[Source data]
┌──

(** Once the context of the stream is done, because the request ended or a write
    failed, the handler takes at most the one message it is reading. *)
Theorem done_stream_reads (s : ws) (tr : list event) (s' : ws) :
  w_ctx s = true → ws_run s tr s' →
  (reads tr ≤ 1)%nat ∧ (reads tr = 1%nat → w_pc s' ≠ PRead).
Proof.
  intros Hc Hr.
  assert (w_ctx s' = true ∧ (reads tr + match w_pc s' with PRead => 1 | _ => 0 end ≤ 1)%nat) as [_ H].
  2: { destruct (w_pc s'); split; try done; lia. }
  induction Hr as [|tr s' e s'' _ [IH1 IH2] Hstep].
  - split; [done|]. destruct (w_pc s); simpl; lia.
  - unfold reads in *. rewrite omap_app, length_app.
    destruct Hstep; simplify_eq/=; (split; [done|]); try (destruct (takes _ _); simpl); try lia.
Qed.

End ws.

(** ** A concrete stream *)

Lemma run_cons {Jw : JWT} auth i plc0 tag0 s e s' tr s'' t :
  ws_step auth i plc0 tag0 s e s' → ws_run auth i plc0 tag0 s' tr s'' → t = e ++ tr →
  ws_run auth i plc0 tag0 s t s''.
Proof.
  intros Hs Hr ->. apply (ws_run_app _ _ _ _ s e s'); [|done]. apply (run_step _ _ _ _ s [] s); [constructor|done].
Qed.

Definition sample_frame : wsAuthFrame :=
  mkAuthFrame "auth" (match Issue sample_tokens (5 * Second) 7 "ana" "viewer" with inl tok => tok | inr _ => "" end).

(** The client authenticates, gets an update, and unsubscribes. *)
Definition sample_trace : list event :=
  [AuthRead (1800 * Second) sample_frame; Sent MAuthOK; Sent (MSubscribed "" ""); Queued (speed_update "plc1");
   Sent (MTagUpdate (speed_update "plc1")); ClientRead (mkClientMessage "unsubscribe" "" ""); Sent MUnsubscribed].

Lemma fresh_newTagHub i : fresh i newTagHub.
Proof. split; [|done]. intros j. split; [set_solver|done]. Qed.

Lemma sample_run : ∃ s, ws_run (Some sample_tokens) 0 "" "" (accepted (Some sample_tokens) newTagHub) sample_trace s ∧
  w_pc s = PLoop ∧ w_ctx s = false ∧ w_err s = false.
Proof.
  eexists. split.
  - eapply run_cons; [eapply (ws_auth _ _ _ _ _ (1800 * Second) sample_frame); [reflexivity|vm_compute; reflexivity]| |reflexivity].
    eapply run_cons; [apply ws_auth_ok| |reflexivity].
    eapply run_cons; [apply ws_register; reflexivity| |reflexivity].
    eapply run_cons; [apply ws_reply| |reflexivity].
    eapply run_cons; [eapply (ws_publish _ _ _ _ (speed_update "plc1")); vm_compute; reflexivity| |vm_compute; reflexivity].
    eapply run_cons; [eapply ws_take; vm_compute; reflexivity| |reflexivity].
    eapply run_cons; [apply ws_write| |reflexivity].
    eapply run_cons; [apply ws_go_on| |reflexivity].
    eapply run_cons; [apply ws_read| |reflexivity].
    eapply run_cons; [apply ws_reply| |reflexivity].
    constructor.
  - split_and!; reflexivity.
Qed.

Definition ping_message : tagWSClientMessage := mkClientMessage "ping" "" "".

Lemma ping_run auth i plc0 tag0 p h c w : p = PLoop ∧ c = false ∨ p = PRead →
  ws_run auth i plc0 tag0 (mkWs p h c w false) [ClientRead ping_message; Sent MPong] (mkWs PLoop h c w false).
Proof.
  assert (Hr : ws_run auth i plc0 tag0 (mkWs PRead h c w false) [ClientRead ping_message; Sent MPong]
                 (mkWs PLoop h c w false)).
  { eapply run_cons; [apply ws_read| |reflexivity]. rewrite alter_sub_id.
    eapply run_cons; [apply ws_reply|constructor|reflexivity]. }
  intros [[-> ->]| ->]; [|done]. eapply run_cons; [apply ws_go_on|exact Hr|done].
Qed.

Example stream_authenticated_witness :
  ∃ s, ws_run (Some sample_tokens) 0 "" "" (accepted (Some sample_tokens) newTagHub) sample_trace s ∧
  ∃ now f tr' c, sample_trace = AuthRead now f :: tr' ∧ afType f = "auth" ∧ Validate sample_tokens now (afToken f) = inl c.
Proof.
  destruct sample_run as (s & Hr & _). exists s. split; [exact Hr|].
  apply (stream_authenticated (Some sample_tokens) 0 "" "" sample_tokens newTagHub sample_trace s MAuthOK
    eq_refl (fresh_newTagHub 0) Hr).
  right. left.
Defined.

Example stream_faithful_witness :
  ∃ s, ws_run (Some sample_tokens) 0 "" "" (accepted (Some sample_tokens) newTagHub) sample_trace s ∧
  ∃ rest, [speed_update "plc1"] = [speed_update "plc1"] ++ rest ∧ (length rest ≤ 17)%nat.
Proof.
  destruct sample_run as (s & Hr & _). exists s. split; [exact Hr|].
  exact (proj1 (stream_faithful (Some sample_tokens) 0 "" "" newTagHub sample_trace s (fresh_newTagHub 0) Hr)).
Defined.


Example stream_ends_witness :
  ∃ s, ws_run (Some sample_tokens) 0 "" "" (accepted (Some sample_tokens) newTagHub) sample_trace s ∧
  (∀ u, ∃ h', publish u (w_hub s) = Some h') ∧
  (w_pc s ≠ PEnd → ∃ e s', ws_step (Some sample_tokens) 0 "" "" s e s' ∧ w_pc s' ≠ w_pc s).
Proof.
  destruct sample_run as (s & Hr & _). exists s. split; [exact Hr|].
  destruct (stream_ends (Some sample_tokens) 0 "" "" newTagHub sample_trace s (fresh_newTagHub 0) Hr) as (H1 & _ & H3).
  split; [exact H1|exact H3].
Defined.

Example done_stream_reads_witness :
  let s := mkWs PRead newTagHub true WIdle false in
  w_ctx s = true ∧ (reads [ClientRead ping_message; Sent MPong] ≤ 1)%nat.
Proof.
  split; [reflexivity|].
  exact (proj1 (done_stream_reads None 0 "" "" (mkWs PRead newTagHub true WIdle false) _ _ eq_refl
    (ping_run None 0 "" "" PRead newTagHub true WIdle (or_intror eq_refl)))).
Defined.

└──
┌──

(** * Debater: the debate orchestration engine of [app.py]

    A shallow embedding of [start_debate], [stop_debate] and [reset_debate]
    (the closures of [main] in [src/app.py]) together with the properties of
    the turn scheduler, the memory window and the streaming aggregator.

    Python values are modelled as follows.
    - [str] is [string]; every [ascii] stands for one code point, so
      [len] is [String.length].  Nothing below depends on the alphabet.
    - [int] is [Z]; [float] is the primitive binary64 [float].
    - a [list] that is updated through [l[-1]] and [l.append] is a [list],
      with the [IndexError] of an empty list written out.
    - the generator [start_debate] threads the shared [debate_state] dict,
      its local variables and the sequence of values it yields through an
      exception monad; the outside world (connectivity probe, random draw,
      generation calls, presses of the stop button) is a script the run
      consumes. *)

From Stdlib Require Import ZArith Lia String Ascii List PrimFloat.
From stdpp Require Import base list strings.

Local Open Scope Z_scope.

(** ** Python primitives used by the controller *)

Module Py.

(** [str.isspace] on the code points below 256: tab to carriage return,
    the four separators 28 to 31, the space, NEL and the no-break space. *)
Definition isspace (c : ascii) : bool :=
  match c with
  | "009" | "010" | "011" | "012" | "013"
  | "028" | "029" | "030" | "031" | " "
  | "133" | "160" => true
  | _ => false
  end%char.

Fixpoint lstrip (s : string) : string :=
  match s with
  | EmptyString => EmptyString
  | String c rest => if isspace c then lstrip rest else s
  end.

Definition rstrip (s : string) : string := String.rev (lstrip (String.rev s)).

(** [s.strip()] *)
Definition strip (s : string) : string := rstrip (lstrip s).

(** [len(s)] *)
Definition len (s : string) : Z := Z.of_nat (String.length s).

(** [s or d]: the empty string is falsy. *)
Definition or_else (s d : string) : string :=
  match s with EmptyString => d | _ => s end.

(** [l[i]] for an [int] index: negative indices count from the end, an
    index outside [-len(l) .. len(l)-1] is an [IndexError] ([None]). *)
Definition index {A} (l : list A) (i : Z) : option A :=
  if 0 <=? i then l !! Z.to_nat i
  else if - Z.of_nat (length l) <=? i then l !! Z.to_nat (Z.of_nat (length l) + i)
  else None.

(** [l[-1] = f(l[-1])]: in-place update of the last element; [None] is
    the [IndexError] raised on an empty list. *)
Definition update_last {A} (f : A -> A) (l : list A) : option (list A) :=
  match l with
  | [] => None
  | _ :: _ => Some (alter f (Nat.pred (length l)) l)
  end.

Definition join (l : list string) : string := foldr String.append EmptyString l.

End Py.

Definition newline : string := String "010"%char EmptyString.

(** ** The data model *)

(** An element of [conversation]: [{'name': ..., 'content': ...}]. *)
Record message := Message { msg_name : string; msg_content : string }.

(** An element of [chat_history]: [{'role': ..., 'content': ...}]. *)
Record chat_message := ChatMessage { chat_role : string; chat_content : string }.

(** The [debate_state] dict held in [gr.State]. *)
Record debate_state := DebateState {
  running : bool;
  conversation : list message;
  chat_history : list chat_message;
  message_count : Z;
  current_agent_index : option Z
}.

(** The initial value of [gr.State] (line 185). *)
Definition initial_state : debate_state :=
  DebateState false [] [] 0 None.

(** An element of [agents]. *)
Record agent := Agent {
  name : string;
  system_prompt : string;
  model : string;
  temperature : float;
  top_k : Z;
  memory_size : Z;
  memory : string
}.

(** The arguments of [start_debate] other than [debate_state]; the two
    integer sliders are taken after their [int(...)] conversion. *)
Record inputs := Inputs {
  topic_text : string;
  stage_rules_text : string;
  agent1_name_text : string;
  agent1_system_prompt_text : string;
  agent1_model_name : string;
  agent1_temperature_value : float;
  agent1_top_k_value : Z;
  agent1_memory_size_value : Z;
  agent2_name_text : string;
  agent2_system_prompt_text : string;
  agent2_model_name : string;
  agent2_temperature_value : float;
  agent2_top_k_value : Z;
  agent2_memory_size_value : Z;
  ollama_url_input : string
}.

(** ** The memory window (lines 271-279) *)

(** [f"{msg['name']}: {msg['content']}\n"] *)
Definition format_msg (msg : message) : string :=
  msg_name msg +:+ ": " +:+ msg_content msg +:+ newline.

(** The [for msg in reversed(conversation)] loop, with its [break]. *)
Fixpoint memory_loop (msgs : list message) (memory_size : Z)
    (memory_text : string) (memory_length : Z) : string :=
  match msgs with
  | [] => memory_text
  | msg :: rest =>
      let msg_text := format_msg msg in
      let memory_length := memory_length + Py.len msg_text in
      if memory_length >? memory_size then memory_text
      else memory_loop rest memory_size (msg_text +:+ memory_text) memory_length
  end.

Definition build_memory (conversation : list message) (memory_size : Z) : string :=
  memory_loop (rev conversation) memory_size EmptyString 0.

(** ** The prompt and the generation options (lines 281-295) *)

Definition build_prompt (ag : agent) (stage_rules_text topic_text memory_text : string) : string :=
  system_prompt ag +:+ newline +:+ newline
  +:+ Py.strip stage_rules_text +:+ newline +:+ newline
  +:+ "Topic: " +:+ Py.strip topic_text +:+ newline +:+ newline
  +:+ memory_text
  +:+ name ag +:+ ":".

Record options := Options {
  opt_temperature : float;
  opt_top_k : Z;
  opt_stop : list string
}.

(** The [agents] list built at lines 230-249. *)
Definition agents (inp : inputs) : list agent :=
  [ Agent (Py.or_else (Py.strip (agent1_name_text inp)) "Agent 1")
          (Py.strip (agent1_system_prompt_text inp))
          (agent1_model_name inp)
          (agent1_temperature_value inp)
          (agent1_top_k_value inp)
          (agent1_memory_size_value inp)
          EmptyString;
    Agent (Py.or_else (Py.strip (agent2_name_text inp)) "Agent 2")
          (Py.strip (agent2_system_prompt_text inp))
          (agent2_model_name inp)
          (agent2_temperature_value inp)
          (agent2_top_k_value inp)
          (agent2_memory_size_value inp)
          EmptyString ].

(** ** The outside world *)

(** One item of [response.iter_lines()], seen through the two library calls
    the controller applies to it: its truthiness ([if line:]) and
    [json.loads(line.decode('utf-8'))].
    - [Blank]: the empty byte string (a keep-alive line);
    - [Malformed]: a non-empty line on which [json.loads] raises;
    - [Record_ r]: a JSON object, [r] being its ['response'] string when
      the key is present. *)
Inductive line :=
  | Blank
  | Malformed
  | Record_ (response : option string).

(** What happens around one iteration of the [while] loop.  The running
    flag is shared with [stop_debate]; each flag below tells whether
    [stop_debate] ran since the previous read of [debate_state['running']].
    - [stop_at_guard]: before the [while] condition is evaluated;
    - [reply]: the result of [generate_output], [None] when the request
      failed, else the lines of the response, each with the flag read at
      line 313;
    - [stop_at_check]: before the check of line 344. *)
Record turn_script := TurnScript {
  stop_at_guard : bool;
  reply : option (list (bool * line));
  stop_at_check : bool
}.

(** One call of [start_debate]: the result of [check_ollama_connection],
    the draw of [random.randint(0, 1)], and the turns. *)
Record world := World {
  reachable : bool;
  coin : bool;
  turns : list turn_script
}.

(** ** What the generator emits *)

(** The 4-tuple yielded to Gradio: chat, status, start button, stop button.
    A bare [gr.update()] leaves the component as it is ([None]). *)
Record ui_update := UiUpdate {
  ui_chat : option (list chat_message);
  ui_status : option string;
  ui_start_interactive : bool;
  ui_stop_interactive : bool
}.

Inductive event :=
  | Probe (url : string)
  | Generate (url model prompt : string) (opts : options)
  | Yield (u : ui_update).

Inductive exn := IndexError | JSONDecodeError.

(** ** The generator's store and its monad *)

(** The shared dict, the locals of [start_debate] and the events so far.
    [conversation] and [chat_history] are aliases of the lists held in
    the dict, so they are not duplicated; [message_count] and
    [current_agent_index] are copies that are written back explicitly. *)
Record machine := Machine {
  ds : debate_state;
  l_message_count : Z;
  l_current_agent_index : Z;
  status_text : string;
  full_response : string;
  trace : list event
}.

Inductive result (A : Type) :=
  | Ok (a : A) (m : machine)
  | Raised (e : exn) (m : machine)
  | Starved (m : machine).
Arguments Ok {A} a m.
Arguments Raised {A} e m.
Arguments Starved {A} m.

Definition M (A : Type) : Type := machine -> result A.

└──
┌──

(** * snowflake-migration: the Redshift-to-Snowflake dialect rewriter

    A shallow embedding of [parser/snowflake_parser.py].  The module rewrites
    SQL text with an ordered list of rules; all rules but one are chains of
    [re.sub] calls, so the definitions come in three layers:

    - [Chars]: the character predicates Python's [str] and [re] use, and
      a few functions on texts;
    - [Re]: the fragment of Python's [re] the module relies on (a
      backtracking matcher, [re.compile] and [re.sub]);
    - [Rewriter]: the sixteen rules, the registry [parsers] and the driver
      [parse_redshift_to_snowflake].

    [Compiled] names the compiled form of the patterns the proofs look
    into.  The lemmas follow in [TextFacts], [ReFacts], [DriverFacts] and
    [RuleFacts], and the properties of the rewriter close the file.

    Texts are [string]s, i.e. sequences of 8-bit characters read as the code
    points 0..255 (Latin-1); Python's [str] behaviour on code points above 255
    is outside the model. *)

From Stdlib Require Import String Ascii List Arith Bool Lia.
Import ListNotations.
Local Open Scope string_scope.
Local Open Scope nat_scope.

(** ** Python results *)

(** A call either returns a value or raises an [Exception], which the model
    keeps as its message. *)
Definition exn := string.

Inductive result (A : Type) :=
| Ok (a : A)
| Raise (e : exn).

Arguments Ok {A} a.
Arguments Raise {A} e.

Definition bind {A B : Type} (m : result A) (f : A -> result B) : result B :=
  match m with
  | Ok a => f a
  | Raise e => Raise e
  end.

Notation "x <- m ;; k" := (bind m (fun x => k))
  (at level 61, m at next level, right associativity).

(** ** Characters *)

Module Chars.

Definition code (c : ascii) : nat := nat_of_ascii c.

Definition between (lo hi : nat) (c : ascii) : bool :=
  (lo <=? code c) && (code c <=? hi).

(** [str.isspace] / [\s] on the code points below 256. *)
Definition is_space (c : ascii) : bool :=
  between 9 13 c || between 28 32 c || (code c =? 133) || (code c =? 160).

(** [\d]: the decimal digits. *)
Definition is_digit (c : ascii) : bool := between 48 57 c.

└──

What are the lines above, starting at the one with "reachable : bool;" and ending at the one with "ui_start_interactive : bool;"? Give them again exactly, and only them.

Task answer:
  reachable : bool;
  coin : bool;
  turns : list turn_script
}.

(** ** What the generator emits *)

(** The 4-tuple yielded to Gradio: chat, status, start button, stop button.
    A bare [gr.update()] leaves the component as it is ([None]). *)
Record ui_update := UiUpdate {
  ui_chat : option (list chat_message);
  ui_status : option string;
  ui_start_interactive : bool;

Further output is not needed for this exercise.